____ SOURCE MATERIAL

(* ===== verification/Scanf.v ===== *)
(** * Scanning: [lib/string/scanf.c]

    The restricted [sscanf] that the address parsers use. A [double] is the 64-bit IEEE
    value of the Standard Library's specification of floating point arithmetic. *)
From Stdlib Require Import SpecFloat.
From S2P Require Import Prelude ParseInt Strings Binascii.

Definition UINT_MAX : Z := 4294967295.
Definition INT_MIN : Z := -2147483648.
Definition MAX_SCANF_WIDTH : Z := 9999.

(** [raw_assert(num <= 9 && num >= 0)] is what the callers' test for a digit gives. *)
Definition digit_to_num (d : ascii) : outcome Z :=
  let num := b2z d - 48 in tor_assert ((num <=? 9) && (num >=? 0)) (Ok num).

(** What is stored through the arguments, in order. *)
Inductive scanned :=
  | SNum (z : Z)
  | SDouble (d : spec_float)
  | SString (s : bytes)
  | SChar (c : ascii).

(** [Err] is -1; then the caller does not use the position. *)
Fixpoint scan_unsigned_loop (hex : bool) (bufp : bytes) (result scanned_so_far width : Z) : outcome (Z * Z * bytes) :=
  match bufp with
  | [] => Ok (result, scanned_so_far, bufp)
  | ch :: rest =>
      if negb (b2z ch =? 0) && (if hex then TOR_ISXDIGIT ch else TOR_ISDIGIT ch) && (scanned_so_far <? width) then
        let* digit := if hex then Ok (hex_decode_digit ch) else digit_to_num ch in
        let base := if hex then 16 else 10 in
        if (ULONG_MAX - digit) / base <? result then Err
        else scan_unsigned_loop hex rest (result * base + digit) (scanned_so_far + 1) width
      else Ok (result, scanned_so_far, bufp)
  end.

Definition scan_unsigned (bufp : bytes) (width base : Z) : outcome (Z * bytes) :=
  tor_assert ((base =? 10) || (base =? 16)) (
  let width := if width <? 0 then MAX_SCANF_WIDTH else width in
  let* (result, scanned_so_far, bufp) := scan_unsigned_loop (base =? 16) bufp 0 0 width in
  if scanned_so_far =? 0 then Err else Ok (result, bufp)).

Definition scan_signed (bufp : bytes) (width : Z) : outcome (Z * bytes) :=
  let width := if width <? 0 then MAX_SCANF_WIDTH else width in
  let '(neg, bufp, width) := if b2z (deref bufp) =? 45 then (true, drop 1 bufp, width - 1) else (false, bufp, width) in
  let* (result, bufp) := scan_unsigned bufp width 10 in
  if neg && (0 <? result) then
    if LONG_MAX + 1 <? result then Err
    else if result =? LONG_MAX + 1 then Ok (LONG_MIN, bufp)
    else Ok (- result, bufp)
  else if LONG_MAX <? result then Err
  else Ok (result, bufp).

(** ** Doubles *)

Definition d_of_Z (z : Z) : spec_float := binary_normalize 53 1024 z 0 false.
Definition d_add : spec_float -> spec_float -> spec_float := SFadd 53 1024.
Definition d_mul : spec_float -> spec_float -> spec_float := SFmul 53 1024.
Definition d_div : spec_float -> spec_float -> spec_float := SFdiv 53 1024.

(** One of the two loops over digits; [scale] is the power of ten reached. *)
Fixpoint scan_double_loop (bufp : bytes) (result scale : spec_float) (scanned_so_far width : Z)
    : outcome (spec_float * spec_float * Z * bytes) :=
  match bufp with
  | [] => Ok (result, scale, scanned_so_far, bufp)
  | ch :: rest =>
      if TOR_ISDIGIT ch && (scanned_so_far <? width) then
        let* digit := digit_to_num ch in
        scan_double_loop rest (d_add (d_mul result (d_of_Z 10)) (d_of_Z digit)) (d_mul scale (d_of_Z 10))
          (scanned_so_far + 1) width
      else Ok (result, scale, scanned_so_far, bufp)
  end.

Definition scan_double (bufp : bytes) (width : Z) : outcome (spec_float * bytes) :=
  let width := if width <? 0 then MAX_SCANF_WIDTH else width in
  let '(neg, bufp) := if b2z (deref bufp) =? 45 then (true, drop 1 bufp) else (false, bufp) in
  let* (result, _, n, bufp) := scan_double_loop bufp (d_of_Z 0) (d_of_Z 1) 0 width in
  let* (result, n, bufp) :=
    if b2z (deref bufp) =? 46 then
      let* (fracval, denominator, n, bufp) := scan_double_loop (drop 1 bufp) (d_of_Z 0) (d_of_Z 1) (n + 1) width in
      Ok (d_add result (d_div fracval denominator), n, bufp)
    else Ok (result, n, bufp) in
  if n =? 0 then Err else Ok (if neg : bool then SFopp result else result, bufp).

(** What is copied and what is left. *)
Fixpoint scan_string_loop (bufp : bytes) (scanned_so_far width : Z) : bytes * bytes :=
  match bufp with
  | [] => ([], [])
  | ch :: rest =>
      if negb (b2z ch =? 0) && negb (TOR_ISSPACE ch) && (scanned_so_far <? width) then
        let '(out, bufp) := scan_string_loop rest (scanned_so_far + 1) width in (ch :: out, bufp)
      else ([], bufp)
  end.
Definition scan_string (bufp : bytes) (width : Z) : outcome (bytes * bytes) :=
  if width <? 0 then Err else Ok (scan_string_loop bufp 0 width).

(** ** The pattern *)

(** The digits of a width that has begun; [Err] is -1. *)
Fixpoint scan_width (pattern : bytes) (width : Z) : outcome (Z * bytes) :=
  match pattern with
  | ch :: rest =>
      if TOR_ISDIGIT ch then
        let* d := digit_to_num ch in
        let width := width * 10 + d in
        if MAX_SCANF_WIDTH <? width then Err else scan_width rest width
      else Ok (width, pattern)
  | [] => Ok (width, [])
  end.

Definition is_char (c : ascii) (z : Z) : bool := b2z c =? z.

(** The return value and what was stored. *)
Fixpoint vsscanf_loop (fuel : nat) (buf pattern : bytes) (n_matched : Z) (out : list scanned) : outcome (Z * list scanned) :=
  let stop := Ok (n_matched, out) in
  let malformed := Ok (-1, out) in
  match fuel with
  | O => Stuck
  | S f =>
      match pattern with
      | [] => stop
      | ch :: rest =>
          if is_char ch 0 then stop
          else if negb (is_char ch 37) then
            if b2z (deref buf) =? b2z ch then vsscanf_loop f (drop 1 buf) rest n_matched out else stop
          else
            let w := if TOR_ISDIGIT (deref rest)
                     then (let* d := digit_to_num (deref rest) in
                           let* (width, p) := scan_width (drop 1 rest) d in
                           if width =? 0 then Err else Ok (width, p))
                     else Ok (-1, rest) in
            match w with
            | Stuck => Stuck
            | Err => malformed
            | Ok (width, p) =>
                let '(longmod, p) := if is_char (deref p) 108 then (true, drop 1 p) else (false, p) in
                let conv := deref p in
                let next buf v := vsscanf_loop f buf (drop 1 p) (n_matched + 1) (out ++ [v]) in
                if is_char conv 117 || is_char conv 120 then
                  if b2z (deref buf) =? 0 then stop
                  else match scan_unsigned buf width (if is_char conv 117 then 10 else 16) with
                       | Stuck => Stuck
                       | Err => stop
                       | Ok (u, buf) => if negb longmod && (UINT_MAX <? u) then stop else next buf (SNum u)
                       end
                else if is_char conv 102 then
                  if negb longmod then malformed
                  else if b2z (deref buf) =? 0 then stop
                  else match scan_double buf width with
                       | Stuck => Stuck
                       | Err => stop
                       | Ok (d, buf) => next buf (SDouble d)
                       end
                else if is_char conv 100 then
                  match scan_signed buf width with
                  | Stuck => Stuck
                  | Err => stop
                  | Ok (lng, buf) =>
                      if negb longmod && ((lng <? INT_MIN) || (INT_MAX <? lng)) then stop else next buf (SNum lng)
                  end
                else if is_char conv 115 then
                  if longmod then malformed
                  else if width <? 0 then malformed
                  else match scan_string buf width with
                       | Stuck => Stuck
                       | Err => stop
                       | Ok (s, buf) => next buf (SString s)
                       end
                else if is_char conv 99 then
                  if longmod then malformed
                  else if negb (width =? -1) then malformed
                  else if b2z (deref buf) =? 0 then stop
                  else next (drop 1 buf) (SChar (deref buf))
                else if is_char conv 37 then
                  if negb (b2z (deref buf) =? 37) then stop
                  else if longmod then malformed
                  else vsscanf_loop f (drop 1 buf) (drop 1 p) n_matched out
                else malformed
            end
      end
  end.

(** [tor_vsscanf]; every turn uses up a character of the pattern. *)
Definition tor_vsscanf (buf pattern : bytes) : outcome (Z * list scanned) :=
  vsscanf_loop (S (length pattern)) buf pattern 0 [].
Definition tor_sscanf (buf pattern : bytes) : outcome (Z * list scanned) := tor_vsscanf buf pattern.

________

__TASK GOAL__
Look above for the line holding "match scan_signed buf". Print it and every line after it, exactly, through the line holding "else if width".

__RESULT OF THIS EXERCISE__
                  match scan_signed buf width with
                  | Stuck => Stuck
                  | Err => stop
                  | Ok (lng, buf) =>
                      if negb longmod && ((lng <? INT_MIN) || (INT_MAX <? lng)) then stop else next buf (SNum lng)
                  end
                else if is_char conv 115 then
                  if longmod then malformed
                  else if width <? 0 then malformed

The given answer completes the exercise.